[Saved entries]
..........

(** The number written at [pos], [len] digits wide. *)
Definition number (s : string) (pos len : nat) : option Z :=
  let t := substring pos len s in
  if (String.length t =? len)%nat then digits 0 t else None.

Definition char_at (s : string) (pos : nat) (c : ascii) : bool :=
  match get pos s with
  | Some d => Ascii.eqb d c
  | None => false
  end.

Definition is_leap (y : Z) : bool :=
  ((y mod 4 =? 0) && negb (y mod 100 =? 0)) || (y mod 400 =? 0).

Definition days_in_month (y m : Z) : Z :=
  if m =? 2 then (if is_leap y then 29 else 28)
  else if (m =? 4) || (m =? 6) || (m =? 9) || (m =? 11) then 30
  else 31.

(** Days from 1970-01-01 to the given civil date. *)
Definition days_from_civil (y m d : Z) : Z :=
  let y' := if m <=? 2 then y - 1 else y in
  let era := y' / 400 in
  let yoe := y' - era * 400 in
  let doy := (153 * (if 2 <? m then m - 3 else m + 9) + 2) / 5 + d - 1 in
  let doe := yoe * 365 + yoe / 4 - yoe / 100 + doy in
  era * 146097 + doe - 719468.

(** [datetime.fromisoformat] on the two shapes
    [YYYY-MM-DDTHH:MM:SS] (naive) and [YYYY-MM-DDTHH:MM:SS+HH:MM]
    (aware); anything else is taken as unparsable. *)
Definition parse_iso (s : string) : option datetime :=
  let n := String.length s in
  if negb (char_at s 4 "-" && char_at s 7 "-" && char_at s 10 "T"
           && char_at s 13 ":" && char_at s 16 ":") then None else
  match number s 0 4, number s 5 2, number s 8 2,
        number s 11 2, number s 14 2, number s 17 2 with
  | Some y, Some mo, Some d, Some h, Some mi, Some sec =>
      if negb ((1 <=? y) && (1 <=? mo) && (mo <=? 12) && (1 <=? d)
               && (d <=? days_in_month y mo) && (h <? 24) && (mi <? 60) && (sec <? 60))
      then None else
      let wall := (days_from_civil y mo d * 86400 + h * 3600 + mi * 60 + sec) * 1000000 in
      if (n =? 19)%nat then Some (Naive wall)
      else if ((n =? 25)%nat && (char_at s 19 "+" || char_at s 19 "-")
               && char_at s 22 ":")%bool then
        match number s 20 2, number s 23 2 with
        | Some oh, Some om =>
            if (oh <? 24) && (om <? 60) then
              let off := (oh * 3600 + om * 60) * 1000000 in
              Some (Aware (if char_at s 19 "+" then wall - off else wall + off))
            else None
        | _, _ => None
        end
      else None
  | _, _, _, _, _, _ => None
  end.

(** On a POSIX system [fnmatch] is [fnmatchcase]. *)
Definition pylib : PyLib :=
  {| fnmatch := glob_match; fnmatchcase := glob_match; fromisoformat := parse_iso |}.

End Concrete.

(** [needle] occurs in [hay]. *)
Definition contains (needle hay : string) : Prop :=
  exists before after, hay = before ++ needle ++ after.

(** *** Concrete worlds *)

Module Scenario.

Import Concrete.

Definition z : string := String NUL EmptyString.

Fixpoint args_eqb (a b : list string) : bool :=
  match a, b with
  | [], [] => true
  | x :: a', y :: b' => String.eqb x y && args_eqb a' b'
  | _, _ => false
  end.

(** An environment given by its variables. *)
Fixpoint env (vars : list (string * string)) (k : string) : option string :=
  match vars with
  | [] => None
  | (k', v) :: rest => if String.eqb k k' then Some v else env rest k
  end.

(** A version-control tool that answers the listed invocations and
    fails on every other one. *)
Fixpoint answers (rows : list (list string * string)) (args : list string) : option string :=
  match rows with
  | [] => None
  | (a, out) :: rest => if args_eqb args a then Some out else answers rest args
  end.

(** 2025-01-01T00:00:00 UTC, in microseconds. *)
Definition t0 : Z := 1735689600000000.

Definition reservation (agent : string) (more : list (string * json)) : json :=
  JObj (("agent", JStr agent) :: ("path_pattern", JStr "src/shared.txt") :: more).

(** Scenario A of the specification: B holds [src/shared.txt] for
    another hour. *)
Definition held_by_B : json :=
  reservation "B" [("exclusive", JBool true);
                   ("expires_ts", JStr "2025-01-01T01:00:00+00:00")].

Definition shared_B : json :=
  reservation "B" [("exclusive", JBool false)].

Definition expiring_now_B : json :=
  reservation "B" [("expires_ts", JStr "2025-01-01T00:00:00+00:00")].

Definition expired_B : json :=
  reservation "B" [("expires_ts", JStr "2024-12-31T23:59:59+00:00")].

..........

» **Your task**
When a line in the data contains "agent", return it as written.

» **Problem solution**
Definition reservation (agent : string) (more : list (string * json)) : json :=
  JObj (("agent", JStr agent) :: ("path_pattern", JStr "src/shared.txt") :: more).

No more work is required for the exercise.